- EXERCISE GOAL -
Look below for the line containing "(** The length" and the line containing "rest, S fuel' =>"; repeat exactly those two lines and all lines between them, and nothing else.

=== DATA FOR THIS EXERCISE ===

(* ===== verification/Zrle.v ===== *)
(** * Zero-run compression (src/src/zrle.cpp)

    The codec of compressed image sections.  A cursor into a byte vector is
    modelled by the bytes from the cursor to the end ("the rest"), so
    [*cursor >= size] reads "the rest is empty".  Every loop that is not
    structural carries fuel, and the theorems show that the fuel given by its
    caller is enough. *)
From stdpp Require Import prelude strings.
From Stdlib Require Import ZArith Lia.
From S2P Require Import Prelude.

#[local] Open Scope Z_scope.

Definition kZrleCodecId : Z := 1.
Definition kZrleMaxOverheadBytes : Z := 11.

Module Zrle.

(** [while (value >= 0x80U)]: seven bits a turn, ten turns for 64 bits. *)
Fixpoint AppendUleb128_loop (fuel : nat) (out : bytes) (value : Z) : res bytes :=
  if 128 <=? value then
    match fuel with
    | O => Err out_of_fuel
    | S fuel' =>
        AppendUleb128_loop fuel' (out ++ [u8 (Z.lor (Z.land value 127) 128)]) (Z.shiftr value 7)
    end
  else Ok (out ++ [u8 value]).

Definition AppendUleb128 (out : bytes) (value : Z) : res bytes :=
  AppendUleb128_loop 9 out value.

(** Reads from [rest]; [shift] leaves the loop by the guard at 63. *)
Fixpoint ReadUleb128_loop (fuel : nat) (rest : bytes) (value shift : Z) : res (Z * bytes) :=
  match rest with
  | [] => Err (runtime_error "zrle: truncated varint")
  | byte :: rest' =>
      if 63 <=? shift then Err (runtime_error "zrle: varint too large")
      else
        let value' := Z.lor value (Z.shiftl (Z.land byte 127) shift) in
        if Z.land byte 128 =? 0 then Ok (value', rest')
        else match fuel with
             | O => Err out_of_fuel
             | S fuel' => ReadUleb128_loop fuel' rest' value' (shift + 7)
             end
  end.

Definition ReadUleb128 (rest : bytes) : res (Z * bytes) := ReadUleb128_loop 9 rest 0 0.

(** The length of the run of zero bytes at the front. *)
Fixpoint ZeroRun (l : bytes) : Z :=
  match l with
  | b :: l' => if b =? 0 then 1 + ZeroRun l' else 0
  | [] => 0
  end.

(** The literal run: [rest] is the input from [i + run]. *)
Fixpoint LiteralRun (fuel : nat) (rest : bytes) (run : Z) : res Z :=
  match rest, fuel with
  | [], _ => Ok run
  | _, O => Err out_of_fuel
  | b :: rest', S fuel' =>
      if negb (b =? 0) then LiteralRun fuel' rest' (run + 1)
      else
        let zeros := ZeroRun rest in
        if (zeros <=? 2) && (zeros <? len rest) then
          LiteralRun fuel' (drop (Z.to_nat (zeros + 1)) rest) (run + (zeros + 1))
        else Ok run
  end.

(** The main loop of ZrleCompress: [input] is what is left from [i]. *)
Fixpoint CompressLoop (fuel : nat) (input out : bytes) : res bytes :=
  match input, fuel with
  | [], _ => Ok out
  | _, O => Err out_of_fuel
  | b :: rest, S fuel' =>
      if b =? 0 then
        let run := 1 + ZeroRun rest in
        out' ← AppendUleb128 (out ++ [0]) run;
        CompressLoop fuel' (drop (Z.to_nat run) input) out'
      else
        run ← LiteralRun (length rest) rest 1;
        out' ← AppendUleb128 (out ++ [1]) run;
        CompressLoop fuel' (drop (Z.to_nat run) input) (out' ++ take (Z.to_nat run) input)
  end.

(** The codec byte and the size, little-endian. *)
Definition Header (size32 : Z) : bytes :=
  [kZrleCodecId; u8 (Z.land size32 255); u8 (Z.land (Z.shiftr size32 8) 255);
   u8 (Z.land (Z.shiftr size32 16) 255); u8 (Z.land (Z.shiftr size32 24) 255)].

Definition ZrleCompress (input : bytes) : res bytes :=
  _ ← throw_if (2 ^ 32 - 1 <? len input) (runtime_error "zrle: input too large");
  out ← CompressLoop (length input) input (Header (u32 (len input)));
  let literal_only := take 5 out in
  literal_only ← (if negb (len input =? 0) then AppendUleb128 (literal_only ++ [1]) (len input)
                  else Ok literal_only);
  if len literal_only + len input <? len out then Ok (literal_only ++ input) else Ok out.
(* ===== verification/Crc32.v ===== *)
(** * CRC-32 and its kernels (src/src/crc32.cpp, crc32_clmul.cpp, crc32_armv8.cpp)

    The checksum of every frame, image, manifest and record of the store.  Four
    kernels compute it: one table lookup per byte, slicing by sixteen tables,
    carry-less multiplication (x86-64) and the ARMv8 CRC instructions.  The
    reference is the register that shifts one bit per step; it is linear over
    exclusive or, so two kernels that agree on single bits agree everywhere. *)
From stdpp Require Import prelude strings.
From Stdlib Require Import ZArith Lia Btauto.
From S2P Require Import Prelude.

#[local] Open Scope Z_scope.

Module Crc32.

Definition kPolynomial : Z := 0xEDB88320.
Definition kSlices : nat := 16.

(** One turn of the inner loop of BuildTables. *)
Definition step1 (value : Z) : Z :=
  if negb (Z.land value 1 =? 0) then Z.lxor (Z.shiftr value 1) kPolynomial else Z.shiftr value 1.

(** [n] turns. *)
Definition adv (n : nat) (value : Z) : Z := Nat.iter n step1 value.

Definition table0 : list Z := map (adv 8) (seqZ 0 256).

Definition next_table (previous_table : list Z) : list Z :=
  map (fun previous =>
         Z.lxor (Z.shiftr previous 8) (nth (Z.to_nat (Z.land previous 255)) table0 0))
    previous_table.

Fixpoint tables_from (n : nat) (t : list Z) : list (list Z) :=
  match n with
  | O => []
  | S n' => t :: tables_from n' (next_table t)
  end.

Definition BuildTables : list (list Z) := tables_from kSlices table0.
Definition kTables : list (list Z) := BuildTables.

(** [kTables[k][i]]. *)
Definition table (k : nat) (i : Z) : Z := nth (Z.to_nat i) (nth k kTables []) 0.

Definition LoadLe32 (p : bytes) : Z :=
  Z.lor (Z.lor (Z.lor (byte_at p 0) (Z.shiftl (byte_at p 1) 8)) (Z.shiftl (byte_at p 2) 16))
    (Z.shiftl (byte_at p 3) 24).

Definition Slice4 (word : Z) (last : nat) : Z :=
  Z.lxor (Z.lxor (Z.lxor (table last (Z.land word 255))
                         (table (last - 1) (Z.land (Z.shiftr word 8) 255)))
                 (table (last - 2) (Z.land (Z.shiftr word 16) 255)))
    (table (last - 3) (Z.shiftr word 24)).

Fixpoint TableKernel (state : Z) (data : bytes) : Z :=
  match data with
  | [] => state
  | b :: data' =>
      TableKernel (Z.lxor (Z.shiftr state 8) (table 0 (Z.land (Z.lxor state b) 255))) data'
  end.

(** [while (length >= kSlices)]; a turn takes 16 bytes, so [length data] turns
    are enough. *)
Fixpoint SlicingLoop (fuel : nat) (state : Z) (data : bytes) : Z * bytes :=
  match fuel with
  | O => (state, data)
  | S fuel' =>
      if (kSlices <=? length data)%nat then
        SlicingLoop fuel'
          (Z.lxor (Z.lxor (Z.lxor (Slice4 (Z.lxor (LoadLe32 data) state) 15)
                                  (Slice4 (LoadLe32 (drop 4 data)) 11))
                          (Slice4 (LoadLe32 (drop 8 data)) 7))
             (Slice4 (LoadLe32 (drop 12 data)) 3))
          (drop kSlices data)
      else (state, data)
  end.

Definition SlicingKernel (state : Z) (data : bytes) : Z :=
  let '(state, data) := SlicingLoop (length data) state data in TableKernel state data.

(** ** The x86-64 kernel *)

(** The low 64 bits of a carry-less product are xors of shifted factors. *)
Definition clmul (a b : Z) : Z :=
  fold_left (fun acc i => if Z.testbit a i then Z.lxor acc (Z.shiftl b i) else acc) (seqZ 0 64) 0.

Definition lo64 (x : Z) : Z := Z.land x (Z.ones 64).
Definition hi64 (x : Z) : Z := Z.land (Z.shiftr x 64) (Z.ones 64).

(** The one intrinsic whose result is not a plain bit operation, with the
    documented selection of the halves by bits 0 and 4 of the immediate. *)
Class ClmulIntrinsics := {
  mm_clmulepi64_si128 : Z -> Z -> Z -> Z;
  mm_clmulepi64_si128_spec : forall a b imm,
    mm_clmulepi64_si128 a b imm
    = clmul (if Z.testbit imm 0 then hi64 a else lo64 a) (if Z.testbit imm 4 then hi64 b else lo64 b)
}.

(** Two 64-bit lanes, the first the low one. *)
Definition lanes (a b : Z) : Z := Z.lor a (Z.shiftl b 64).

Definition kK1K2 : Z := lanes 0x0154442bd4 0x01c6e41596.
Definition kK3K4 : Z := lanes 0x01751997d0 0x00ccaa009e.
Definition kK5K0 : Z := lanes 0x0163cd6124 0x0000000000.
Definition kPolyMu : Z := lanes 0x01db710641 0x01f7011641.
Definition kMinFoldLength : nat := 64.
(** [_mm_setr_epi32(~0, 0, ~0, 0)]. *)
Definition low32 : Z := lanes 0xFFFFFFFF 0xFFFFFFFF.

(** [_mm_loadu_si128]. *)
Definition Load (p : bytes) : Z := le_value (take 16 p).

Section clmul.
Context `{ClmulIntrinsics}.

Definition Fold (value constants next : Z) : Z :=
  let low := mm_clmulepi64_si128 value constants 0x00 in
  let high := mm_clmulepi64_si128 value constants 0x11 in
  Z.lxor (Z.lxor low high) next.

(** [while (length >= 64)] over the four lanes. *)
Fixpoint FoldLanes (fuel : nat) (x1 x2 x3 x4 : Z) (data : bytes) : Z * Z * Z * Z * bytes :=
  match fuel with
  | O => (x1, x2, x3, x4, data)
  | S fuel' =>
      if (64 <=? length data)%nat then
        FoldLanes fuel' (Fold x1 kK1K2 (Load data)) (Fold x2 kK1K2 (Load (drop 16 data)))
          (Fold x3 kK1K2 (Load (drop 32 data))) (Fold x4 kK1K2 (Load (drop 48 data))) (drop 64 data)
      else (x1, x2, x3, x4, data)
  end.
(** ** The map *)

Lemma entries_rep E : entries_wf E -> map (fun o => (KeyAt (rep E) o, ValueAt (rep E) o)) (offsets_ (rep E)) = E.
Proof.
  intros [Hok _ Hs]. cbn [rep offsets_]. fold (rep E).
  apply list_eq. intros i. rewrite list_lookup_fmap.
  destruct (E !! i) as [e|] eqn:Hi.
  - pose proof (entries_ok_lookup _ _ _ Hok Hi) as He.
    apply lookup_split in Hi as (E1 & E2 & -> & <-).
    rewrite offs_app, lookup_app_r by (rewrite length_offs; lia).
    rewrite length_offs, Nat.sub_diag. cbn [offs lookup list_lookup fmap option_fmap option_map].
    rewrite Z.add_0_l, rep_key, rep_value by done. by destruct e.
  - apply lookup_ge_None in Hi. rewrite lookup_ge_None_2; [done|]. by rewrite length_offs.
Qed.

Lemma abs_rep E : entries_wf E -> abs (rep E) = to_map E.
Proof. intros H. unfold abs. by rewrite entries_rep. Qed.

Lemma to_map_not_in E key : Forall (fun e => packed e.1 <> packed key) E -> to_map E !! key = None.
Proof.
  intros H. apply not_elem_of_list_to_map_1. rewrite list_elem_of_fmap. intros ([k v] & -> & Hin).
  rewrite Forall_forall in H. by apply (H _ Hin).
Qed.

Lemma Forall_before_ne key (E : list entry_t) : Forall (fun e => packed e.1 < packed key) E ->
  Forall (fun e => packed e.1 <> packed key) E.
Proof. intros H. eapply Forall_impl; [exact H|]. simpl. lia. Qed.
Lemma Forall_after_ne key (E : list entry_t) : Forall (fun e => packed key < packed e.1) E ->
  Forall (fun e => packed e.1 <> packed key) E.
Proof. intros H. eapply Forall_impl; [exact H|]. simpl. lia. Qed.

===

- EXERCISE ANSWER -
(** The length of the run of zero bytes at the front. *)
Fixpoint ZeroRun (l : bytes) : Z :=
  match l with
  | b :: l' => if b =? 0 then 1 + ZeroRun l' else 0
  | [] => 0
  end.

(** The literal run: [rest] is the input from [i + run]. *)
Fixpoint LiteralRun (fuel : nat) (rest : bytes) (run : Z) : res Z :=
  match rest, fuel with
  | [], _ => Ok run
  | _, O => Err out_of_fuel
  | b :: rest', S fuel' =>
      if negb (b =? 0) then LiteralRun fuel' rest' (run + 1)
      else
        let zeros := ZeroRun rest in
        if (zeros <=? 2) && (zeros <? len rest) then
          LiteralRun fuel' (drop (Z.to_nat (zeros + 1)) rest) (run + (zeros + 1))
        else Ok run
  end.

(** The main loop of ZrleCompress: [input] is what is left from [i]. *)
Fixpoint CompressLoop (fuel : nat) (input out : bytes) : res bytes :=
  match input, fuel with
  | [], _ => Ok out
  | _, O => Err out_of_fuel
  | b :: rest, S fuel' =>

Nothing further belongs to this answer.